### DESCRIPTION OF THE TASK
Output exactly the lines that run from the top of the entries to the line holding "mkProjectAttrs false 0", including both of those lines.
==================================================
(** [mProjectAttrs], without and with the two fields of
    EXPERIMENTAL_SPECTRAL_EDITING. *)
Record ProjectAttrs := mkProjectAttrs {
  havevpos : bool; vpos : Z;
  haveh : bool; h : Z;
  havezoom : bool; zoom : Z;
  havesel0 : bool; sel0 : Z;
  havesel1 : bool; sel1 : Z;
  haveselLow : bool; selLow : Z;
  haveselHigh : bool; selHigh : Z;
  haverate : bool; rate : Z;
  havesnapto : bool; snapto : bool;
  haveselectionformat : bool; selectionformat : string;
  haveaudiotimeformat : bool; audiotimeformat : string;
  havefrequencyformat : bool; frequencyformat : string;
  havebandwidthformat : bool; bandwidthformat : string
}.

Definition no_attrs : ProjectAttrs :=
  mkProjectAttrs false 0 false 0 false 0 false 0 false 0 false 0 false 0
                 false 0 false false false "" false "" false "" false "".


(** The macro [set(f, v)]: [have##f = true, f = v]. *)
Definition set_vpos (v : Z) (a : ProjectAttrs) : ProjectAttrs :=
  mkProjectAttrs true v (haveh a) (h a) (havezoom a) (zoom a) (havesel0 a)
    (sel0 a) (havesel1 a) (sel1 a) (haveselLow a) (selLow a) (haveselHigh a)
    (selHigh a) (haverate a) (rate a) (havesnapto a) (snapto a)
    (haveselectionformat a) (selectionformat a) (haveaudiotimeformat a)
    (audiotimeformat a) (havefrequencyformat a) (frequencyformat a)
    (havebandwidthformat a) (bandwidthformat a).

Definition set_h (v : Z) (a : ProjectAttrs) : ProjectAttrs :=
  mkProjectAttrs (havevpos a) (vpos a) true v (havezoom a) (zoom a)
    (havesel0 a) (sel0 a) (havesel1 a) (sel1 a) (haveselLow a) (selLow a)
    (haveselHigh a) (selHigh a) (haverate a) (rate a) (havesnapto a)
    (snapto a) (haveselectionformat a) (selectionformat a)
    (haveaudiotimeformat a) (audiotimeformat a) (havefrequencyformat a)
    (frequencyformat a) (havebandwidthformat a) (bandwidthformat a).

Definition set_zoom (v : Z) (a : ProjectAttrs) : ProjectAttrs :=
  mkProjectAttrs (havevpos a) (vpos a) (haveh a) (h a) true v (havesel0 a)
    (sel0 a) (havesel1 a) (sel1 a) (haveselLow a) (selLow a) (haveselHigh a)
    (selHigh a) (haverate a) (rate a) (havesnapto a) (snapto a)
    (haveselectionformat a) (selectionformat a) (haveaudiotimeformat a)
    (audiotimeformat a) (havefrequencyformat a) (frequencyformat a)
    (havebandwidthformat a) (bandwidthformat a).

Definition set_sel0 (v : Z) (a : ProjectAttrs) : ProjectAttrs :=
  mkProjectAttrs (havevpos a) (vpos a) (haveh a) (h a) (havezoom a) (zoom a)
    true v (havesel1 a) (sel1 a) (haveselLow a) (selLow a) (haveselHigh a)
    (selHigh a) (haverate a) (rate a) (havesnapto a) (snapto a)
    (haveselectionformat a) (selectionformat a) (haveaudiotimeformat a)
    (audiotimeformat a) (havefrequencyformat a) (frequencyformat a)
    (havebandwidthformat a) (bandwidthformat a).

Definition set_sel1 (v : Z) (a : ProjectAttrs) : ProjectAttrs :=
  mkProjectAttrs (havevpos a) (vpos a) (haveh a) (h a) (havezoom a) (zoom a)
    (havesel0 a) (sel0 a) true v (haveselLow a) (selLow a) (haveselHigh a)
    (selHigh a) (haverate a) (rate a) (havesnapto a) (snapto a)
    (haveselectionformat a) (selectionformat a) (haveaudiotimeformat a)
    (audiotimeformat a) (havefrequencyformat a) (frequencyformat a)
    (havebandwidthformat a) (bandwidthformat a).

Definition set_selLow (v : Z) (a : ProjectAttrs) : ProjectAttrs :=
  mkProjectAttrs (havevpos a) (vpos a) (haveh a) (h a) (havezoom a) (zoom a)
    (havesel0 a) (sel0 a) (havesel1 a) (sel1 a) true v (haveselHigh a)
    (selHigh a) (haverate a) (rate a) (havesnapto a) (snapto a)
    (haveselectionformat a) (selectionformat a) (haveaudiotimeformat a)
    (audiotimeformat a) (havefrequencyformat a) (frequencyformat a)
    (havebandwidthformat a) (bandwidthformat a).

Definition set_selHigh (v : Z) (a : ProjectAttrs) : ProjectAttrs :=
  mkProjectAttrs (havevpos a) (vpos a) (haveh a) (h a) (havezoom a) (zoom a)
    (havesel0 a) (sel0 a) (havesel1 a) (sel1 a) (haveselLow a) (selLow a)
    true v (haverate a) (rate a) (havesnapto a) (snapto a)
    (haveselectionformat a) (selectionformat a) (haveaudiotimeformat a)
    (audiotimeformat a) (havefrequencyformat a) (frequencyformat a)
    (havebandwidthformat a) (bandwidthformat a).

Definition set_rate (v : Z) (a : ProjectAttrs) : ProjectAttrs :=
  mkProjectAttrs (havevpos a) (vpos a) (haveh a) (h a) (havezoom a) (zoom a)
    (havesel0 a) (sel0 a) (havesel1 a) (sel1 a) (haveselLow a) (selLow a)
    (haveselHigh a) (selHigh a) true v (havesnapto a) (snapto a)
    (haveselectionformat a) (selectionformat a) (haveaudiotimeformat a)
    (audiotimeformat a) (havefrequencyformat a) (frequencyformat a)
    (havebandwidthformat a) (bandwidthformat a).

Definition set_snapto (v : bool) (a : ProjectAttrs) : ProjectAttrs :=
  mkProjectAttrs (havevpos a) (vpos a) (haveh a) (h a) (havezoom a) (zoom a)
    (havesel0 a) (sel0 a) (havesel1 a) (sel1 a) (haveselLow a) (selLow a)
    (haveselHigh a) (selHigh a) (haverate a) (rate a) true v
    (haveselectionformat a) (selectionformat a) (haveaudiotimeformat a)
    (audiotimeformat a) (havefrequencyformat a) (frequencyformat a)
    (havebandwidthformat a) (bandwidthformat a).

Definition set_selectionformat (v : string) (a : ProjectAttrs) : ProjectAttrs :=
  mkProjectAttrs (havevpos a) (vpos a) (haveh a) (h a) (havezoom a) (zoom a)
    (havesel0 a) (sel0 a) (havesel1 a) (sel1 a) (haveselLow a) (selLow a)
    (haveselHigh a) (selHigh a) (haverate a) (rate a) (havesnapto a)
    (snapto a) true v (haveaudiotimeformat a) (audiotimeformat a)
    (havefrequencyformat a) (frequencyformat a) (havebandwidthformat a)
    (bandwidthformat a).

Definition set_audiotimeformat (v : string) (a : ProjectAttrs) : ProjectAttrs :=
  mkProjectAttrs (havevpos a) (vpos a) (haveh a) (h a) (havezoom a) (zoom a)
    (havesel0 a) (sel0 a) (havesel1 a) (sel1 a) (haveselLow a) (selLow a)
    (haveselHigh a) (selHigh a) (haverate a) (rate a) (havesnapto a)
    (snapto a) (haveselectionformat a) (selectionformat a) true v
    (havefrequencyformat a) (frequencyformat a) (havebandwidthformat a)
    (bandwidthformat a).
(** The scheduler writes no file but its own: [save], [add], [remove] and
    the loop, however long it runs and whatever it fires, leave every
    other path of the file system as it was. *)
Theorem scheduler_writes_only_its_file :
  forall (s : t) (fs : gmap string Fs.node) (p : string),
    p <> _persist_path s ->
    (forall fs', save s fs = Ok fs' -> fs' !! p = fs !! p) /\
    (forall title when_dt macro_path speed loops uid fresh s1 fs1 id,
        add H title when_dt macro_path speed loops uid fresh s fs
        = Ok (s1, fs1, id) -> fs1 !! p = fs !! p) /\
    (forall uid s1 fs1,
        remove uid s fs = Ok (s1, fs1) -> fs1 !! p = fs !! p) /\
    (forall ticks, snd (fst (_loop H ticks s fs)) !! p = fs !! p).
Proof.
  intros s fs p Hp. split; [|split; [|split]].
  - intros fs'. now apply save_frame.
  - intros title when_dt macro_path speed loops uid fresh s1 fs1 id.
    unfold add, bind.
    destruct (py_float H speed); [|discriminate].
    destruct (py_int H loops); [|discriminate].
    destruct (_events s); try discriminate.
    destruct (save _ fs) as [fs2|] eqn:Es; [|discriminate].
    intros [= <- <- <-]. exact (save_frame (set_events _ s) _ _ _ Hp Es).
  - intros uid s1 fs1. unfold remove, bind.
    destruct (contains (_events s) uid) as [[|]|]; try discriminate.
    + destruct (_events s); try discriminate.
      destruct (save _ fs) as [fs2|] eqn:Es; [|discriminate].
      intros [= <- <-]. exact (save_frame (set_events _ s) _ _ _ Hp Es).
    + now intros [= <- <-].
  - intros ticks. revert s fs Hp.
    induction ticks as [|now ticks IH]; intros s fs Hp; cbn [_loop];
      [reflexivity|].
    destruct (cycle_frame now s fs p Hp) as [Hf Hpath].
    destruct (cycle H now s fs) as [[s1 fs1] [tr [[]|x]]]; cbn [fst snd] in *;
      [|exact Hf].
    specialize (IH s1 fs1). rewrite Hpath in IH. specialize (IH Hp).
    destruct (_loop H ticks s1 fs1) as [[s2 fs2] [tr' res]]. cbn [fst snd] in *.
    congruence.
Qed.
(** * Quantum Veil: the TypeScript privacy client, embedded in Rocq

    The development follows the TypeScript sources of the client:

    - [client/typescript/src/crypto.ts] and
      [client/typescript/src/crypto/encryption.ts]: [encrypt], [decrypt],
      [encryptChaCha20], [decryptChaCha20];
    - the client class [GlitchGangPrivacyClient]: its constructor,
      [loadVrmModel], [protectMetadata], [getSensitiveAttributes],
      [decryptMetadata], [applyVrmPrivacyMask], [isViewerTrusted] and the
      four noise helpers;
    - [models/metadata.ts] and the VRM models for the data;
    - [examples/web/index.html]: the noise levels of [updateVrmPrivacy],
      the check boxes of [updateProtectedAttributes], and the two callers
      of the client, [applyPrivacyProtection] and [applyPrivacyLevel];
    - the rest of the client: [addVrmPrivacy], and [fetchMetadata] and
      [saveProtectedMetadata] given the outcome of their I/O;
    - [client/typescript/src/index.ts]: [runDemo];
    - [crypto/encryption.ts] and [crypto/index.ts]: [encryptWithPassword],
      [decryptWithPassword], [createSecureKey], [hashData],
      [createDeterministicHash];
    - [clients/typescript/utils/index.ts]: [truncateString],
      [formatPublicKey], [arraysEqual], [arrayToMap], [retry].

    JavaScript effects are explicit: one [World] holds the object store of
    behavioural frames, the two randomness sources, the console and the
    record of the cipher objects that were created; a method is a function
    [World -> result A * World], and [try]/[catch] is a combinator.

    Numbers are reals extended with [NaN].  The ciphers, base64 and JSON
    are the interface [Runtime]; theorems name the contracts of the runtime
    they rely on, and a small executable runtime shows that the contracts
    can be met. *)

From Stdlib Require Import Reals Lra Lia ZArith List String Bool.
From Stdlib.Strings Require Import Byte Ascii.
From stdpp Require Import gmap strings list.
Import ListNotations.
(** X12.  When one of the lists given to [generate_structured_resume]
    has an element that is not an object, the call raises
    [AttributeError] while it formats the lists, whatever the generator
    would answer. *)
Theorem malformed_entry_stops_generation user_profile
    skills projects experience education target_role job_description x :
  In x (skills ++ projects ++ experience ++ education)%list ->
  is_dict x = false ->
  generate_structured_resume call_json user_profile
    (VList skills) (VList experience) (VList education)
    target_role job_description (VList projects)
  = Raise AttributeError.
Proof.
  intros Hin Hx. unfold generate_structured_resume.
  rewrite !format_section_list.
  pose proof (for_each_format format_skill skills format_skill_cases) as H1.
  pose proof (for_each_format format_project projects format_project_cases)
    as H2.
  pose proof (for_each_format format_experience experience
                format_experience_cases) as H3.
  pose proof (for_each_format format_education education
                format_education_cases) as H4.
  destruct (forallb is_dict skills) eqn:E1;
    [destruct H1 as (r1 & ->) | rewrite H1; reflexivity].
  destruct (forallb is_dict projects) eqn:E2;
    [destruct H2 as (r2 & ->) | rewrite H2; reflexivity].
  destruct (forallb is_dict experience) eqn:E3;
    [destruct H3 as (r3 & ->) | rewrite H3; reflexivity].
  destruct (forallb is_dict education) eqn:E4;
    [destruct H4 as (r4 & ->) | rewrite H4; reflexivity].
  exfalso. rewrite !in_app_iff in Hin.
  destruct Hin as [Hin | [Hin | [Hin | Hin]]].
  - rewrite (forallb_app_false _ _ _ Hin Hx) in E1. discriminate E1.
  - rewrite (forallb_app_false _ _ _ Hin Hx) in E2. discriminate E2.
  - rewrite (forallb_app_false _ _ _ Hin Hx) in E3. discriminate E3.
  - rewrite (forallb_app_false _ _ _ Hin Hx) in E4. discriminate E4.
Qed.

(** X13.  A call of [generate_structured_resume] that returns gives
    either the error status with no resume data, or the success status
    with a document that has the seven fields, passes
    [validate_resume_data] and is left unchanged by
    [_validate_and_clean]. *)
Theorem generation_returns_error_or_clean_document user_profile
    skills experience education target_role job_description projects res :
  generate_structured_resume call_json user_profile skills experience
    education target_role job_description projects = Ok res ->
  res = [("agent", VStr "ResumeAgent"); ("status", VStr "error");
         ("message", VStr "Failed to generate resume content");
         ("resume_data", VNone)]
  \/ exists out,
       res = [("agent", VStr "ResumeAgent"); ("status", VStr "success");
              ("resume_data", VDict out); ("target_role", VStr target_role);
              ("generated_at", VNone)]
       /\ map fst out = schema_keys
       /\ lookup "valid" (validate_resume_data out) = Some (VBool true)
       /\ _validate_and_clean out user_profile = Ok out.
Proof.
  unfold generate_structured_resume. intros H.
  do 5 bind_inv H.
  destruct (truthy _) in H.
  - do 2 bind_inv H. ok_inv H. right. eexists. split; [reflexivity |].
    repeat split.
    + eapply validate_and_clean_keys; eassumption.
    + rewrite validate_resume_data_valid.
      do 2 f_equal. apply forallb_forall. intros f Hf.
      eapply clean_document_has_required_fields; eassumption.
    + eapply validate_and_clean_fixed; eassumption.
  - ok_inv H. left. reflexivity.
Qed.

(** ** [tailor_to_job_description] *)

(** X14.  When the generator answers [tailor_to_job_description] with a
    value that is true and is not a mapping, such as a list or a string
    that is not empty, the call raises [AttributeError]: the error status is
    for the empty answers only. *)
Theorem tailoring_an_answer_that_is_no_mapping existing_resume
    job_description target_role target_company answer :
  call_json
    (tailor_prompt existing_resume job_description target_role target_company)
    SYSTEM_PROMPT 0x1.3333333333333p-2%float = Ok answer ->
  truthy answer = true ->
  is_dict answer = false ->
  tailor_to_job_description call_json existing_resume job_description
    target_role target_company = Raise AttributeError.
Proof.
  intros Hc Ht Hd. unfold tailor_to_job_description.
  rewrite Hc. cbn [bind]. rewrite Ht.
  destruct answer; try discriminate Hd; reflexivity.
Qed.

(** X15.  A tailored resume has only what the generator answered: the
    existing resume is read for the prompt and the profile is empty, so
    when the answer has no header the name and the title are empty, and
    when it has no contact the five contact fields are empty. *)
Theorem tailoring_keeps_nothing_of_the_existing_resume existing_resume
    job_description target_role target_company answer res :
  call_json
    (tailor_prompt existing_resume job_description target_role target_company)
    SYSTEM_PROMPT 0x1.3333333333333p-2%float = Ok (VDict answer) ->
  tailor_to_job_description call_json existing_resume job_description
    target_role target_company = Ok res ->
  lookup "status" res = Some (VStr "success") ->
  exists out,
    lookup "resume_data" res = Some (VDict out)
    /\ _validate_and_clean answer [] = Ok out
    /\ (lookup "header" answer = None ->
        lookup "header" out
        = Some (VDict [("name", VStr ""); ("title", VStr "")]))
    /\ (lookup "contact" answer = None ->
        lookup "contact" out
        = Some (VDict [("phone", VStr ""); ("email", VStr "");
                       ("address", VStr ""); ("website", VStr "");
                       ("linkedin", VStr "")])).
Proof.
  intros Hc H Hs. unfold tailor_to_job_description in H.
  rewrite Hc in H. cbn [bind] in H.
  destruct (truthy (VDict answer)); [| ok_inv H; discriminate Hs].
  cbn [get_method bind] in H. bind_inv H. ok_inv H.
  exists a. split; [reflexivity |]. split; [exact E |].
  apply validate_and_clean_inv in E.
  destruct E as (name & title & ph & em & ad & we & li
                 & sk & pr & ex & ed & E).
  destruct E as (Hn & Hti & Hp & He & Ha & Hw & Hl & _ & _ & _ & _ & ->).
  split; intros Habs.
  - unfold get_in, get in Hn, Hti. rewrite Habs in Hn, Hti.
    simpl in Hn, Hti. ok_inv Hn. ok_inv Hti. reflexivity.
  - unfold get_in, get in Hp, He, Ha, Hw, Hl.
    rewrite Habs in Hp, He, Ha, Hw, Hl.
    simpl in Hp, He, Ha, Hw, Hl.
    ok_inv Hp. ok_inv He. ok_inv Ha. ok_inv Hw. ok_inv Hl. reflexivity.
Qed.
(** * MassTransportProperties: diffusion-coefficient correlations

    A shallow embedding of [DiffusionAlloys.py] ([MetalDiff]) and
    [DiffusionGases.py] ([DiffGas_AB]) together with the properties their
    specification states about them.

    Number model.  The value of a Python [float] is idealised as a real
    number: the arithmetic of the two functions is carried out in [R], and
    rounding, [inf] and [nan] are outside the model (a product or quotient
    that Python rounds to [inf] or to [0.0] is its exact value here).
    What the model keeps of Python's arithmetic is what decides control
    flow: true division raises [ZeroDivisionError] exactly when the
    divisor is zero, [math.sqrt] raises [ValueError] on a negative
    argument, [math.exp] and [**] raise [OverflowError] when their result
    exceeds the largest double [DBL_MAX], and [**] with a negative base
    and a fractional exponent leaves the floats and yields a complex
    number.  Dictionaries are finite maps with string keys
    ([gmap string _]); a failed subscript raises [KeyError].  [print] is
    modelled by the list of lines written to the console. *)

From Stdlib Require Import Reals Lra ZArith.
From stdpp Require Import gmap strings list pretty.

(** ** The fragment of the Python runtime the two functions use *)

Module Python.
(** * spi_eeprom: the AT93C86A driver of [spi_flash.c]

    A shallow embedding of the driver and the properties of its bit
    framing, chip-select sequencing and bulk operations.

    Conventions of the embedding.
    - C integers are [Z]; every conversion to a fixed-width type is written
      out ([u8], [u16], [u32]; [size_t] is 32 bits on the RP2040).  [char] is
      unsigned on the target (ARM EABI), so a character is a [Z] in 0..255.
    - The driver's effects on the outside world (GPIO writes, busy-wait
      delays, SPI transfers, sleeps) are recorded as a list of [event]s, in
      program order.  Console output ([printf]) is outside the bus model and
      is not recorded.
    - C arrays are [list Z]; an access outside the array is undefined
      behaviour in C and is the error [OutOfBounds] here.
    - The single SPI instance is implicit; the chip-select pin is kept. *)

From Stdlib Require Import ZArith List Bool Lia.
From stdpp Require Import base list.
From coqutil Require Import Z.bitblast.

Local Open Scope Z_scope.

(** ** Fixed-width integers *)

Definition u8 (x : Z) : Z := x mod 2 ^ 8.
Definition u16 (x : Z) : Z := x mod 2 ^ 16.
Definition u32 (x : Z) : Z := x mod 2 ^ 32.

(** ** Command opcodes (with start bit) *)

Definition EEPROM_CMD_READ : Z := 6.   (* 0b110 *)
Definition EEPROM_CMD_WRITE : Z := 5.  (* 0b101 *)
Definition EEPROM_CMD_ERASE : Z := 7.  (* 0b111 *)
Definition EEPROM_CMD_WEN : Z := 19.   (* 0b10011 *)
Definition EEPROM_CMD_WDS : Z := 16.   (* 0b10000 *)

(** ** Observable effects *)

Inductive event : Type :=
| GpioPut (pin : Z) (level : bool)     (* gpio_put(pin, level) *)
| Delay250ns                           (* delay_250ns() *)
| SpiWrite (bytes : list Z)            (* spi_write_blocking: bytes clocked out *)
| SpiRead (bytes : list Z)             (* spi_read_blocking: bytes clocked in *)
| SleepMs (ms : Z).                    (* sleep_ms(ms) *)

Definition event_eqb (e1 e2 : event) : bool :=
  match e1, e2 with
  | GpioPut p1 l1, GpioPut p2 l2 => (p1 =? p2) && Bool.eqb l1 l2
  | Delay250ns, Delay250ns => true
  | SpiWrite b1, SpiWrite b2 => bool_decide (b1 = b2)
  | SpiRead b1, SpiRead b2 => bool_decide (b1 = b2)
  | SleepMs m1, SleepMs m2 => m1 =? m2
  | _, _ => false
  end.

(** ** Program state: the driver's global and the attached device

    [dump_flag] is the driver's only global (line 23).  The other fields
    are the attached device: [mem] its word store, [raddr] the address
    latched by the last read command, [wen] its write-enable latch and
    [blank] the word an erased location holds.

    The device is the reference device of the specification: it decodes the
    frame layouts of the command set; an enable-writes command sets the
    latch and a disable-writes command clears it; while the latch is set, a
    write command stores its word at its address and an erase command
    leaves the erased word there; while it is clear, both are ignored; a
    read command is answered with a dummy bit followed by the stored words,
    most significant bit first. *)

Record state : Type := mkState {
  dump_flag : Z;
  mem : Z -> Z;
  raddr : Z;
  wen : bool;
  blank : Z
}.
==================================================
### COMPLETED TASK
(** [mProjectAttrs], without and with the two fields of
    EXPERIMENTAL_SPECTRAL_EDITING. *)
Record ProjectAttrs := mkProjectAttrs {
  havevpos : bool; vpos : Z;
  haveh : bool; h : Z;
  havezoom : bool; zoom : Z;
  havesel0 : bool; sel0 : Z;
  havesel1 : bool; sel1 : Z;
  haveselLow : bool; selLow : Z;
  haveselHigh : bool; selHigh : Z;
  haverate : bool; rate : Z;
  havesnapto : bool; snapto : bool;
  haveselectionformat : bool; selectionformat : string;
  haveaudiotimeformat : bool; audiotimeformat : string;
  havefrequencyformat : bool; frequencyformat : string;
  havebandwidthformat : bool; bandwidthformat : string
}.

Definition no_attrs : ProjectAttrs :=
  mkProjectAttrs false 0 false 0 false 0 false 0 false 0 false 0 false 0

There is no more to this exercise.